Tudo isto me leva a acreditar que todos nós olhamos para o passado com
saudosismo e nostalgia. Quase todos temos tendência para dizer que o passado era
bem mais interessante e divertido do que o presente que vivemos. Fazemos isso
com o nosso próprio passado, as nossas vivências e o passado da humanidade.
Consideramos sempre que os tempos que passaram foram melhores e mais
criativos do que os actuais. Esta ideia é magistralmente apresentada por Woody
Allen no fabuloso filme Midnight at Paris — aconselho a quem não viu. O filme
pretende transmitir a ideia de que, independentemente da época em que se vive, a
vida é muitas vezes sentida de um modo pouco satisfatório (o trabalho, o amor, as
relações nunca são exactamente aquilo que pretendíamos). Por isso, as pessoas
tendem a achar que já foram mais felizes em determinado momento ou época ou a
achar que seriam mais felizes num outro momento histórico.
O excerto
"Ainda não tinham decorrido cinco minutos do primeiro episódio [de 1986] e já
toda eu era sorrisos. Um sorriso que não me abandonou ao longo dos 40 e pouco
minutos que cada episódio durou. Senti-me transportada para o Portugal dos anos
80, o Portugal que eu observava através dos olhos de uma criança com apenas 10
anos. Tudo foi pensado ao pormenor. Os tapetes, as colchas, os cortinados, os
cenários são os das nossas casas nos anos 80."

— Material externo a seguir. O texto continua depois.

(* ===== verification/Ledger.v ===== *)
(** * Ledger: LedgerService

    [src/src/modules/accounting/ledger.service.ts]: posting a deposit,
    withdrawal, fee or disbursement against one account, transferring between
    two accounts, reversing a posting, and the general-ledger-only postings of
    the loan and guarantor flows.  One definition per method. *)
From S2P Require Import Prelude Money Schema.

Inductive Direction := DEBIT | CREDIT.
#[export] Instance Direction_dec : EqDecision Direction. Proof. solve_decision. Defined.

(** The leg of a repayment waterfall. *)
Inductive Leg := LEG_PENALTY | LEG_INTEREST | LEG_PRINCIPAL.
#[export] Instance Leg_dec : EqDecision Leg. Proof. solve_decision. Defined.

(** ** Chart of accounts *)
Module GL_CODES.
Definition CASH : string := "1000".
Definition LOAN_RECEIVABLE : string := "1300".
Definition FOSA_DEPOSITS : string := "2300".
Definition BOSA_DEPOSITS : string := "2400".
Definition INTEREST_INCOME : string := "4000".
Definition FEE_INCOME : string := "4300".
Definition PENALTY_INCOME : string := "4200".
End GL_CODES.

Definition JOURNAL_TO_TRANSACTION_TYPE (j : JournalEntryType) : option TransactionType :=
  match j with
  | JDEPOSIT | MPESA_DEPOSIT => Some DEPOSIT
  | JWITHDRAWAL => Some WITHDRAWAL
  | JTRANSFER => Some TRANSFER
  | JDIVIDEND_PAYOUT => Some DIVIDEND_PAYOUT
  | JFEE_CHARGE => Some FEE_CHARGE
  | JLOAN_DISBURSEMENT => Some LOAN_DISBURSEMENT
  | MANUAL | JLOAN_REPAYMENT | JFEE_REVERSAL | JINTEREST_ACCRUAL | JREVERSAL => None
  end.

Definition memberDepositsCode (t : AccountType) : string :=
  match t with FOSA => GL_CODES.FOSA_DEPOSITS | BOSA => GL_CODES.BOSA_DEPOSITS end.

(** The debit and credit codes of a posting. *)
Definition resolveGlCodes (t : AccountType) (j : JournalEntryType) (dir : Direction)
    (counterparty : option AccountType) : result (string * string) :=
  let ownCode := memberDepositsCode t in
  match j with
  | JTRANSFER =>
      match counterparty with
      | None => Err (BadRequest "resolveGlCodes: TRANSFER requires a counterparty account type")
      | Some ct =>
          let counterpartyCode := memberDepositsCode ct in
          match dir with
          | CREDIT => Ok (counterpartyCode, ownCode)
          | DEBIT => Ok (ownCode, counterpartyCode)
          end
      end
  | JDEPOSIT | MPESA_DEPOSIT => Ok (GL_CODES.CASH, ownCode)
  | JWITHDRAWAL => Ok (ownCode, GL_CODES.CASH)
  | JLOAN_DISBURSEMENT => Ok (GL_CODES.LOAN_RECEIVABLE, ownCode)
  | JFEE_CHARGE => Ok (ownCode, GL_CODES.FEE_INCOME)
  | _ => Err (BadRequest "resolveGlCodes: unsupported journalType for LedgerService.postEntry()")
  end.

Definition lift_result {A} (r : result A) : M A :=
  match r with Ok a => ret a | Err e => throw e end.

Definition findGlAccountPair (tenantId debitCode creditCode : string)
  : M (GLAccount * GLAccount) :=
  let* found := gets (fun w => List.filter (fun g =>
      (gl_tenantId g === tenantId)
      && ((gl_code g === debitCode) || (gl_code g === creditCode)) && gl_isActive g)
    (glAccounts (db w))) in
  let debitAccount := List.find (fun g => gl_code g === debitCode) found in
  let creditAccount := List.find (fun g => gl_code g === creditCode) found in
  match debitAccount, creditAccount with
  | Some d, Some c => ret (d, c)
  | _, _ => throw (BadRequest ("Required GL accounts (" +:+ debitCode +:+ "/" +:+ creditCode
      +:+ ") are not configured for this tenant"))
  end.

(** The tenant's SYSTEM user, memoised per service instance. *)
Definition resolveSystemActorId (tenantId : string) : M string :=
  let* cached := gets (fun w => systemUserIdCache w !! tenantId) in
  match cached with
  | Some id => ret id
  | None =>
      let* found := gets (fun w => List.find (fun u =>
        (user_tenantId u === tenantId) && (user_role u === SYSTEM)) (users (db w))) in
      match found with
      | None => throw (NotFound ("Tenant " +:+ tenantId +:+ " has no SYSTEM user provisioned"))
      | Some u =>
          modify (with_systemUsers (fun c => <[tenantId := user_id u]> c)) ;;
          ret (user_id u)
      end
  end.

Definition actor_or_system (tenantId : string) (actorId : option string) : M string :=
  match actorId with
  | Some a => ret a
  | None => resolveSystemActorId tenantId
  end.

(** ** Balance changes *)
Record BalanceChange := mkBalanceChange {
  balanceBefore : Z;
  balanceAfter : Z;
  changeAccountType : AccountType;
}.

(** The smallest balance from which [amount] may be debited: committed funds
    always stay, the minimum balance stays unless the account allows
    negatives. *)
Definition debit_floor (a : Account) (amount : Z) : Z :=
  let committedFloor := acc_lockedBalance a + acc_frozenSavings a + amount in
  let policyFloor := if acc_allowsNegative a then 0 else acc_minimumBalance a + amount in
  Z.max committedFloor policyFloor.

Definition insufficient_funds : exn :=
  BadRequest "Insufficient available funds (below minimum balance, or amount is committed to a guarantor hold), or concurrent modification".

Definition applyBalanceChange (tenantId accountId : string) (amount : Z) (direction : Direction)
  : M BalanceChange :=
  let* found := gets (fun w => active_account tenantId accountId (db w)) in
  let* account := or_throw found
    (NotFound ("Account " +:+ accountId +:+ " not found or inactive in this tenant")) in
  let before := acc_balance account in
  let delta := match direction with CREDIT => amount | DEBIT => - amount end in
  let after := before + delta in
  let where_ (a : Account) : bool :=
    (acc_tenantId a === tenantId) && acc_isActive a &&
    match direction with
    | DEBIT => debit_floor account amount <=? acc_balance a
    | CREDIT => true
    end in
  let* count := account_updateMany accountId where_
    (fun a => set_balance (acc_balance a + delta) (acc_version a + 1) a) in
  throw_if (Nat.eqb count 0) insufficient_funds ;;
  ret (mkBalanceChange before after (acc_accountType account)).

Será essa a razão para gostarmos tanto dos anos 80? Será apenas um gostar de uma
época que já passou? Estaremos nós a achar que o presente é pobre apenas e só
porque nos sentimos pouco satisfeitos com a vida que levamos? Apenas porque a
humanidade sempre se comportou assim?
Ainda que isso possa ter um fundinho de verdade, não será a razão maior.

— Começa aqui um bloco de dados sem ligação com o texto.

(** What a fresh posting did, in full. *)
Definition fresh_posting (t ref : string) (j : JournalEntryType) (id : string) (amount : Z)
    (dir : Direction) (actor descr : string) (link loan : option string)
    (w : World) (r : Posted) (w' : World) : Prop :=
  exists a ty codes p1 p2,
    txn_by_reference t ref (db w) = None /\
    change_allowed t id amount dir (db w) a /\
    JOURNAL_TO_TRANSACTION_TYPE j = Some ty /\
    resolveGlCodes (acc_accountType a) j dir None = Ok codes /\
    find_gl t codes.1 (db w) = Some p1 /\ find_gl t codes.2 (db w) = Some p2 /\
    (uuid (nextUuid w) ∉ (txn_id <$> transactions (db w))) /\
    user_exists actor (db w) = true /\
    je_by_number t ("JE-LEDGER-" +:+ ref) (db w) = None /\
    let txn := txn_of_data (uuid (nextUuid w)) (clock w)
      (mkTxnData t id loan ty T_COMPLETED amount (acc_balance a)
         (acc_balance a + signed dir amount) ref descr actor link) in
    let entry := je_of_data (uuid (N.succ (nextUuid w))) (clock w)
      (mkJournalData t ("JE-LEDGER-" +:+ ref) j descr (txn_id txn) amount actor
         "System-posted via LedgerService.postEntry()" None
         (mkGLPosting (gl_id p1) (gl_id p2) amount descr)) in
    r = mkPosted txn entry false /\
    w' = with_db (posted_db id (moved a (signed dir amount)) [txn] entry)
           (bump_uuid (bump_uuid w)).

(** A replay hands back the stored rows and writes nothing. *)
Definition replayed_posting (t ref : string) (w : World) (r : Posted) (w' : World) : Prop :=
  posted_replayed r = true /\ w' = w /\
  txn_by_reference t ref (db w) = Some (posted_transaction r) /\
  je_by_transaction t (txn_id (posted_transaction r)) (db w) = Some (posted_journalEntry r).

Lemma postEntryBody_Ok t ref j id amount dir actor descr link loan w r w' :
  postEntryBody t ref j id amount dir actor descr link loan w = (Ok r, w') ->
  replayed_posting t ref w r w' \/
  fresh_posting t ref j id amount dir actor descr link loan w r w'.
Proof.
  unfold postEntryBody. intros Hr. run_inv.
  destruct (txn_by_reference t ref (db s)) as [t0|] eqn:Href.
  - left. run_inv. unfold replayed_posting. naive_solver.
  - right. run_inv.
    inv_call applyBalanceChange_Ok as (a & Ha & Hfl & -> & Hfit & ->).
    inv_call transaction_create_Ok as (-> & Hf1 & Hd1 & Hid1 & Hacc & ->).
    inv_call lift_result_Ok as (Hcodes & ->).
    inv_call findGlAccountPair_Ok as (Hg1 & Hg2 & ->).
    inv_call journal_create_Ok as (-> & Hje & Hu & ->).
    do 5 eexists. cbn in *. split_and!; try done.
Qed.

Lemma fresh_posting_extends t ref j id amount dir actor descr link loan w r w' :
  ledger_ok (db w) -> 0 < amount -> natural_direction j = Some dir ->
  fresh_posting t ref j id amount dir actor descr link loan w r w' ->
  exists p eff, extends (db w) (db w') [posted_transaction r] (posted_journalEntry r) p eff.
Proof.
  intros Hok Hpos Hdir (a & ty & codes & p1 & p2 & Href & (Ha & Hfl & Hfit) & Hty & Hcodes &
    Hg1 & Hg2 & Hid & Hu & Hje & -> & ->).
  apply active_account_Some in Ha as (Hl & Ht & Hact).
  exists (mkGLPosting (gl_id p1) (gl_id p2) amount descr), (account_effect a (signed dir amount)).
  apply (extends_single _ _ a); try done.
  intros t' T g Hg. rewrite (pair_effect _ t _ _ _ _ _ _ (ok_gl_ids _ Hok) Hg1 Hg2 t' T g Hg).
  unfold account_effect. cbn [txn_amount txn_of_data td_amount]. rewrite Ht.
  destruct (t === t'); cbn [andb]; [|done]. by eapply resolveGlCodes_effect.
Qed.

Lemma postEntryBody_keeps t ref j id amount dir actor descr link loan w r w' :
  ledger_ok (db w) -> 0 < amount -> natural_direction j = Some dir ->
  postEntryBody t ref j id amount dir actor descr link loan w = (Ok r, w') ->
  ledger_ok (db w').
Proof.
  intros Hok Hpos Hdir Hr. apply postEntryBody_Ok in Hr as [(_ & -> & _)|Hf]; [done|].
  destruct (fresh_posting_extends _ _ _ _ _ _ _ _ _ _ _ _ _ Hok Hpos Hdir Hf) as (p & eff & He).
  by eapply ledger_ok_extends.
Qed.

(** ** Transfers *)
Definition transfer_rows (t fromId toId ref actor descr : string) (amount : Z) (a b : Account)
    (w : World) : Transaction * Transaction :=
  let f := txn_of_data (uuid (nextUuid w)) (clock w)
    (mkTxnData t fromId None TRANSFER T_COMPLETED amount (acc_balance a)
       (acc_balance a + - amount) (ref +:+ "-SRC") descr actor None) in
  (f, txn_of_data (uuid (N.succ (nextUuid w))) (clock w)
    (mkTxnData t toId None TRANSFER T_COMPLETED amount (acc_balance b)
       (acc_balance b + amount) (ref +:+ "-DST") descr actor (Some (txn_id f)))).

Definition fresh_transfer (t fromId toId : string) (amount : Z) (ref actor descr : string)
    (w : World) (r : Transferred) (w' : World) : Prop :=
  exists a b codes p1 p2,
    let d1 := set_accounts (<[fromId := moved a (- amount)]> (accounts (db w))) (db w) in
    let rows := transfer_rows t fromId toId ref actor descr amount a b w in
    let entry := je_of_data (uuid (N.succ (N.succ (nextUuid w)))) (clock w)
      (mkJournalData t ("JE-LEDGER-" +:+ ref) JTRANSFER descr (txn_id rows.1) amount actor
         "System-posted via LedgerService.postInternalTransfer()" None
         (mkGLPosting (gl_id p1) (gl_id p2) amount descr)) in
    txn_by_reference t (ref +:+ "-SRC") (db w) = None /\
    change_allowed t fromId amount DEBIT (db w) a /\
    change_allowed t toId amount CREDIT d1 b /\
    resolveGlCodes (acc_accountType a) JTRANSFER DEBIT (Some (acc_accountType b)) = Ok codes /\
    find_gl t codes.1 (db w) = Some p1 /\ find_gl t codes.2 (db w) = Some p2 /\
    (txn_id rows.1 ∉ (txn_id <$> transactions (db w))) /\
    (txn_id rows.2 ∉ (txn_id <$> transactions (db w) ++ [rows.1])) /\
    r = mkTransferred (set_txn_link (txn_id rows.2) rows.1) rows.2 entry false /\
    db w' = set_journalEntries (journalEntries (db w) ++ [entry])
      (set_transactions (update_where (fun x => txn_id x === txn_id rows.1)
           (set_txn_link (txn_id rows.2)) ((transactions (db w) ++ [rows.1]) ++ [rows.2]))
         (set_accounts (<[toId := moved b amount]> (accounts d1)) d1)).

Lemma transferBody_Ok t fromId toId amount ref actor descr w r w' :
  transferBody t fromId toId amount ref actor descr w = (Ok r, w') ->
  (tr_replayed r = true /\ is_Some (txn_by_reference t (ref +:+ "-SRC") (db w)) /\ w' = w) \/
  fresh_transfer t fromId toId amount ref actor descr w r w'.
Proof.
  unfold transferBody. intros Hr. run_inv.
  destruct (txn_by_reference t (ref +:+ "-SRC") (db s)) as [t0|] eqn:Href; run_inv.
  - repeat case_match; run_inv; naive_solver.
  - right. inv_call applyBalanceChange_Ok as (a & Ha & Hfl & -> & Hfit & ->).
    inv_call applyBalanceChange_Ok as (b & Hb & _ & -> & Hfitb & ->).
    inv_call transaction_create_Ok as (-> & _ & _ & Hid1 & _ & ->).
    inv_call transaction_create_Ok as (-> & _ & _ & Hid2 & _ & ->).
    inv_call transaction_update_Ok as ->.
    inv_call lift_result_Ok as (Hcodes & ->).
    inv_call findGlAccountPair_Ok as (Hg1 & Hg2 & ->).
    inv_call journal_create_Ok as (-> & _ & _ & ->).
    exists a, b. do 3 eexists. cbn in *. unfold change_allowed. split_and!; done.
Qed.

Considero que a época dos anos 80 foi diferente a muitos níveis. Teve um tanto de
kitsch (as decorações das casas meio estranhas, as almofadas ou os bonecos que
decoravam a parte de trás dos carros, os chumaços nas camisolas, os grandes
bigodes neles e os volumosos cabelos nelas) e outro tanto de genialidade e
novidade. Não podemos esquecer que, em Portugal, esta é a geração pós-25 de
Abril. A primeira em muitos anos a ter crescido num ambiente de liberdade, onde
não se sentia o peso da guerra colonial e onde existia liberdade de expressão. As
crianças dessa década terão sido, eventualmente, as últimas a crescer num clima
de total liberdade: as bicicletas pela estrada fora, as brincadeiras no campo até ao
cair da noite, os encontros com os amigos na rua, apenas e só para conversar. Nada
disso é possível nestes dias. Ainda que tivéssemos tido as crises financeiras de 1977
e 1983, assistimos ao surgimento de uma classe média que tentava reproduzir
padrões de consumo associados às sociedades europeias mais avançadas. Tudo
tinha um gosto de novidade e era aceite de braços abertos. A novela Gabriela,
Cravo e Canela conseguia parar o país. Os próprios horários do Parlamento foram
alterados para que os deputados pudessem assistir ao último episódio desta
novela. A nível mundial, foram os tempos das “grandes bandas”, como USA for
Africa ou Band Aid. Acreditava-se no poder da música, acreditava-se que com ela
se podia tornar o mundo um sítio melhor para viver. E a verdade é que se fez
música, nessa época, intemporal. Quem não gosta de ouvir e quem não canta a
plenos pulmões o We are the World nas muitas vezes que passa na rádio?